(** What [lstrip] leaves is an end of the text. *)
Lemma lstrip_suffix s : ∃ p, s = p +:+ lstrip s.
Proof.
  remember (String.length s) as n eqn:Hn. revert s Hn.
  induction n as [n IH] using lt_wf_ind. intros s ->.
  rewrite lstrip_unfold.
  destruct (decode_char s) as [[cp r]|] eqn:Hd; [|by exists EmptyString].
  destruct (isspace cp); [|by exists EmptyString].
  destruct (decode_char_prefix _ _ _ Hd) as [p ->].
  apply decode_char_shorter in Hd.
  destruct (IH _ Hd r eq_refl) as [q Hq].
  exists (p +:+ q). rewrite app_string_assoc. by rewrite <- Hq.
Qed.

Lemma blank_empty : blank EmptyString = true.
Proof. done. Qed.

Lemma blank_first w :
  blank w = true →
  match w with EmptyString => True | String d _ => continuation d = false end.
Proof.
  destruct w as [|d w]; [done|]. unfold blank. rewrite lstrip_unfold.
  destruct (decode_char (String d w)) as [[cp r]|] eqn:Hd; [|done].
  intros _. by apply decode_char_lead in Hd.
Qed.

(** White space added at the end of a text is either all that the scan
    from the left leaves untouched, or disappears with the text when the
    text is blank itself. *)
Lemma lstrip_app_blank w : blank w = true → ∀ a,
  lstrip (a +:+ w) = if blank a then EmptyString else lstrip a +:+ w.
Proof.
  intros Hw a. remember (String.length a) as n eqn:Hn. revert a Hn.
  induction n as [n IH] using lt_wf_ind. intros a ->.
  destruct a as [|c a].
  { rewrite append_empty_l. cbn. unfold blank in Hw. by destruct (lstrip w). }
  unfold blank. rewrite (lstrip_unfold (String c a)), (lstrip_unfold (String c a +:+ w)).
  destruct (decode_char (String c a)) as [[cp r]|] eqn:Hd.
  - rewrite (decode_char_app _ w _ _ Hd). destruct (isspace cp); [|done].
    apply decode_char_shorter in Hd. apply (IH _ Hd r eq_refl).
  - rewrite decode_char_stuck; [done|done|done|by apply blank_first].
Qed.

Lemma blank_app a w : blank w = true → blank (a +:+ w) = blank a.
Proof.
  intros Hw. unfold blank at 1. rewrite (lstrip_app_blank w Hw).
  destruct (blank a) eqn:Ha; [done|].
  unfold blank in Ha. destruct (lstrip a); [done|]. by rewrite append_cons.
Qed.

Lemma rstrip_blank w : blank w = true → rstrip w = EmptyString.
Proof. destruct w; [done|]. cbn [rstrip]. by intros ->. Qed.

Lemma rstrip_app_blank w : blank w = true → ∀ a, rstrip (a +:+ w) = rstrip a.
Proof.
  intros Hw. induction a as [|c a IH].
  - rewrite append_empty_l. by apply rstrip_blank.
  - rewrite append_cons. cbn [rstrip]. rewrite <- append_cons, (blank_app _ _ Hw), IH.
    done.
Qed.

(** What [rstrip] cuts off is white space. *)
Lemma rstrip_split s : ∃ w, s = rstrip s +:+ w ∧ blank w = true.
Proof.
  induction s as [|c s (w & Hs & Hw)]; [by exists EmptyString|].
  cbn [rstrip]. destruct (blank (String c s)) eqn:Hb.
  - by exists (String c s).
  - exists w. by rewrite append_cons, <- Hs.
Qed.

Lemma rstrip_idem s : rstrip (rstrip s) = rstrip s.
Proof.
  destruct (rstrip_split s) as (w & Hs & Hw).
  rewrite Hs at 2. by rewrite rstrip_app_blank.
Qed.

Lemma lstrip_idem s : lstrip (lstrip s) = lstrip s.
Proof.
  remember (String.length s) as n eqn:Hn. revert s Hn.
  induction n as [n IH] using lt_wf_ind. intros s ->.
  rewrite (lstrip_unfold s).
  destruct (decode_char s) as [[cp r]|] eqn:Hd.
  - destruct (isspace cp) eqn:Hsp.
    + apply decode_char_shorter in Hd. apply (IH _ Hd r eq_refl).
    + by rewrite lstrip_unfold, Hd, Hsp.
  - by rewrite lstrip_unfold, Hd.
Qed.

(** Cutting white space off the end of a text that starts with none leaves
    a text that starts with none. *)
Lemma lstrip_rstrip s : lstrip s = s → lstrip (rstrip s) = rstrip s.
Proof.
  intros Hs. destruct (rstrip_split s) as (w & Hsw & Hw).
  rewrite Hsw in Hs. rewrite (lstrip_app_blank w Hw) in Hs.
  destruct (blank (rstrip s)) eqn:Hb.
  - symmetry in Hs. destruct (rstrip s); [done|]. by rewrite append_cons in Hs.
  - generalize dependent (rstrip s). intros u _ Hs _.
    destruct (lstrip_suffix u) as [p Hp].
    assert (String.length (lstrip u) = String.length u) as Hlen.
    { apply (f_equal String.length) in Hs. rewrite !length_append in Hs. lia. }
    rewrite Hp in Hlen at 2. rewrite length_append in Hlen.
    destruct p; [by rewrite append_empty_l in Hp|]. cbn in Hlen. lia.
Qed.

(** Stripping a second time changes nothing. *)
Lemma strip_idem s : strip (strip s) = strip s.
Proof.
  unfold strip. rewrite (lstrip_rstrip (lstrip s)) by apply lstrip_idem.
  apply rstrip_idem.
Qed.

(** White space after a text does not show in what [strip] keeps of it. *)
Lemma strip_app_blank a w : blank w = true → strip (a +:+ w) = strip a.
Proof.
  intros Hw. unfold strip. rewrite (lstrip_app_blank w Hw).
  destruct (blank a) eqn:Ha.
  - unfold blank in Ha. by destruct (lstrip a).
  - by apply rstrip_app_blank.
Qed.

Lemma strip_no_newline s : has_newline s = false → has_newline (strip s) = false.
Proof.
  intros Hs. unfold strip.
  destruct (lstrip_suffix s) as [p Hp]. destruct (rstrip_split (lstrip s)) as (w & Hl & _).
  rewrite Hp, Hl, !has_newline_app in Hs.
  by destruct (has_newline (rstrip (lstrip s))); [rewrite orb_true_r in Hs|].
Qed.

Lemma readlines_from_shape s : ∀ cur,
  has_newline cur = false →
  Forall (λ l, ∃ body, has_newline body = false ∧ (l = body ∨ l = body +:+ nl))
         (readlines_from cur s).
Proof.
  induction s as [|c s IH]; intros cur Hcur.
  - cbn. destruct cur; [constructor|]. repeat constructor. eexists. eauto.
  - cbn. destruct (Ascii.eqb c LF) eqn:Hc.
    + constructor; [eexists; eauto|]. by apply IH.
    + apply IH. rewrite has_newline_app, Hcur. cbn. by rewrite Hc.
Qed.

==

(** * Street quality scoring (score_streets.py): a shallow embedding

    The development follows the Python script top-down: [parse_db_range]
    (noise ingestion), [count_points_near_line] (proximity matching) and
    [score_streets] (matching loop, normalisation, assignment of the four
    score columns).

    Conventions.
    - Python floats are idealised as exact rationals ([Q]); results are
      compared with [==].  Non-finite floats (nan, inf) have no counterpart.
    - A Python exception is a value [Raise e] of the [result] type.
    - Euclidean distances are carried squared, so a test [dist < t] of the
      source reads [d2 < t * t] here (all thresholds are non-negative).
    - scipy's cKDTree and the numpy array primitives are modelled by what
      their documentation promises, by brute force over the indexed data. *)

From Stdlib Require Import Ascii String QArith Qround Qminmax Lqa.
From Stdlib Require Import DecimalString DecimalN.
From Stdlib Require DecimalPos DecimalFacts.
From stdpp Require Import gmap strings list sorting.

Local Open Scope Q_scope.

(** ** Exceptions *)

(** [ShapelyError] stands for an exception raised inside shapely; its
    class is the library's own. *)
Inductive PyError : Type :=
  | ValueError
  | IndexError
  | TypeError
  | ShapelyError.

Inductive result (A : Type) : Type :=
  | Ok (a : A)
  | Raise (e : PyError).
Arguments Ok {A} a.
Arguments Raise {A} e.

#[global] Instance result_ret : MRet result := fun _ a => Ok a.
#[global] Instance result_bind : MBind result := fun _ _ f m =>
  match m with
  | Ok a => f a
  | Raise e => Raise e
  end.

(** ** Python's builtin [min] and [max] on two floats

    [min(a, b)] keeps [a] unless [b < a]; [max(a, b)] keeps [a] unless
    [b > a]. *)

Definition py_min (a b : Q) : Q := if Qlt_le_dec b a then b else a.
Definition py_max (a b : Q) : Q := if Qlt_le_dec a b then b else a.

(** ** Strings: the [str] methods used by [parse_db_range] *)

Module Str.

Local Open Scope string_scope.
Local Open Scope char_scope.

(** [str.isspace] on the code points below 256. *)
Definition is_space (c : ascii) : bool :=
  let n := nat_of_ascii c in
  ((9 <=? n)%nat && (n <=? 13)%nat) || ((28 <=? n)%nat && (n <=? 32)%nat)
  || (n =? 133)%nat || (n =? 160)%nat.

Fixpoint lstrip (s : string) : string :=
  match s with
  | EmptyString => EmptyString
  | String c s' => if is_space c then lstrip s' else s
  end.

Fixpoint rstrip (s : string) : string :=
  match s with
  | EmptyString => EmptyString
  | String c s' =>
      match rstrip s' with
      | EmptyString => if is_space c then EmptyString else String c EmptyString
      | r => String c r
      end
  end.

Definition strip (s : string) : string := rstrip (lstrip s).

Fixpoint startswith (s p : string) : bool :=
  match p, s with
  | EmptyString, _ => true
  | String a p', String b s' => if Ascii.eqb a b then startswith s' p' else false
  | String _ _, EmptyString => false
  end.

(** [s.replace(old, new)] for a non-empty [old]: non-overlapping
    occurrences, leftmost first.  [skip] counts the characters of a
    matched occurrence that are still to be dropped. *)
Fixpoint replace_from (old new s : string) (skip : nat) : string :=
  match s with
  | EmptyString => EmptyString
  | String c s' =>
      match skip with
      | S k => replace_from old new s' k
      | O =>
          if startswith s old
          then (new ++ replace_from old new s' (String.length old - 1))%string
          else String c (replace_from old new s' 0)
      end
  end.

---

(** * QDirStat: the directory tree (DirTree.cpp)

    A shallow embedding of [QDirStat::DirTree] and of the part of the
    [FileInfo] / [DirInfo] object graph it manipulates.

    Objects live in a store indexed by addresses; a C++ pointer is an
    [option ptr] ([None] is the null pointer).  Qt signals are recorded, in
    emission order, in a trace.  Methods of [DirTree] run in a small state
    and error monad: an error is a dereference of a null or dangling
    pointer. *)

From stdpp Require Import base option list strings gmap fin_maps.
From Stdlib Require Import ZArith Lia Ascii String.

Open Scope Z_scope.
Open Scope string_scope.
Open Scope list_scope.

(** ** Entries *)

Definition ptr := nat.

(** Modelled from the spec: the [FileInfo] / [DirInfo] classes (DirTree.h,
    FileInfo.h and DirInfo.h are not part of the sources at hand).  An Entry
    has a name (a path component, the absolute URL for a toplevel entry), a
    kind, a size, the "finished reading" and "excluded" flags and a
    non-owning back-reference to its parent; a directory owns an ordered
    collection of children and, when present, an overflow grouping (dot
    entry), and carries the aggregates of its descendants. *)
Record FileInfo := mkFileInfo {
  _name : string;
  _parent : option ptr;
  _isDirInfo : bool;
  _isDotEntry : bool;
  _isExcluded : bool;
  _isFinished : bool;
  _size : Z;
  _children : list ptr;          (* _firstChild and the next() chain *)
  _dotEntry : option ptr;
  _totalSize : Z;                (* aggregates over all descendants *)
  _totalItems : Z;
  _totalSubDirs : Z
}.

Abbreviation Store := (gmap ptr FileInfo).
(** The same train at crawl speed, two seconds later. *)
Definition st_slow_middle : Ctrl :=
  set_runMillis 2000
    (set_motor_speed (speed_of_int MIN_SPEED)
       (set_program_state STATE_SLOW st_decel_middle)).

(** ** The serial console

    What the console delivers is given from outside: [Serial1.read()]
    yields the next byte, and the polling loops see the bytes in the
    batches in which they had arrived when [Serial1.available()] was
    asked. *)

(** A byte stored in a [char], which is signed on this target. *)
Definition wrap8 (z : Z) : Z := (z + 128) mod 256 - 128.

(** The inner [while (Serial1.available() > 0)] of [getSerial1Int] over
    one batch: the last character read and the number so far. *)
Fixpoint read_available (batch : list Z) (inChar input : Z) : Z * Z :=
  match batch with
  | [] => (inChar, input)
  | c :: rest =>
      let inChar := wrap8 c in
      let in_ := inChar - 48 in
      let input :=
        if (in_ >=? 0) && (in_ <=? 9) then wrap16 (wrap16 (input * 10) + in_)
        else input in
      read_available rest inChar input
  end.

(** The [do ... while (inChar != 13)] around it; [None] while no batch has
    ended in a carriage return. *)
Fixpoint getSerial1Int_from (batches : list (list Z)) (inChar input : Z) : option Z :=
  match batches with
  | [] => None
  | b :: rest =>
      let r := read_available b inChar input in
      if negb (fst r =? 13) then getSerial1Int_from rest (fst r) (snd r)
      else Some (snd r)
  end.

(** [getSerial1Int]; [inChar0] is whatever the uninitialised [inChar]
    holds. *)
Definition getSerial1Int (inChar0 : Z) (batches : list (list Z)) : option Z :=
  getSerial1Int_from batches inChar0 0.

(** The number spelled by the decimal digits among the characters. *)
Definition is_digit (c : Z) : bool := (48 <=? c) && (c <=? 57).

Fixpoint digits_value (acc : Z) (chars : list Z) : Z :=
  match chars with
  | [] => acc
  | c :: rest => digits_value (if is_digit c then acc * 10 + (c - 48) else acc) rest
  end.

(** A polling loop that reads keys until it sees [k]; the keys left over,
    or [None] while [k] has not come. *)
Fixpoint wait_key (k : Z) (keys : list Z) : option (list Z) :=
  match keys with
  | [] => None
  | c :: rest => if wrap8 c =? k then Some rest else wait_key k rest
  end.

ABOUT THIS EXERCISE:
All that is wanted is the stretch of lines above from the one containing "intros _. by apply decode_char_lead in Hd." through the one containing "(** What [rstrip] cuts off is white space. *)", duplicated exactly.

TASK SOLUTION:
  intros _. by apply decode_char_lead in Hd.
Qed.

(** White space added at the end of a text is either all that the scan
    from the left leaves untouched, or disappears with the text when the
    text is blank itself. *)
Lemma lstrip_app_blank w : blank w = true → ∀ a,
  lstrip (a +:+ w) = if blank a then EmptyString else lstrip a +:+ w.
Proof.
  intros Hw a. remember (String.length a) as n eqn:Hn. revert a Hn.
  induction n as [n IH] using lt_wf_ind. intros a ->.
  destruct a as [|c a].
  { rewrite append_empty_l. cbn. unfold blank in Hw. by destruct (lstrip w). }
  unfold blank. rewrite (lstrip_unfold (String c a)), (lstrip_unfold (String c a +:+ w)).
  destruct (decode_char (String c a)) as [[cp r]|] eqn:Hd.
  - rewrite (decode_char_app _ w _ _ Hd). destruct (isspace cp); [|done].
    apply decode_char_shorter in Hd. apply (IH _ Hd r eq_refl).
  - rewrite decode_char_stuck; [done|done|done|by apply blank_first].
Qed.

Lemma blank_app a w : blank w = true → blank (a +:+ w) = blank a.
Proof.
  intros Hw. unfold blank at 1. rewrite (lstrip_app_blank w Hw).
  destruct (blank a) eqn:Ha; [done|].
  unfold blank in Ha. destruct (lstrip a); [done|]. by rewrite append_cons.
Qed.

Lemma rstrip_blank w : blank w = true → rstrip w = EmptyString.
Proof. destruct w; [done|]. cbn [rstrip]. by intros ->. Qed.

Lemma rstrip_app_blank w : blank w = true → ∀ a, rstrip (a +:+ w) = rstrip a.
Proof.
  intros Hw. induction a as [|c a IH].
  - rewrite append_empty_l. by apply rstrip_blank.
  - rewrite append_cons. cbn [rstrip]. rewrite <- append_cons, (blank_app _ _ Hw), IH.
    done.
Qed.

(** What [rstrip] cuts off is white space. *)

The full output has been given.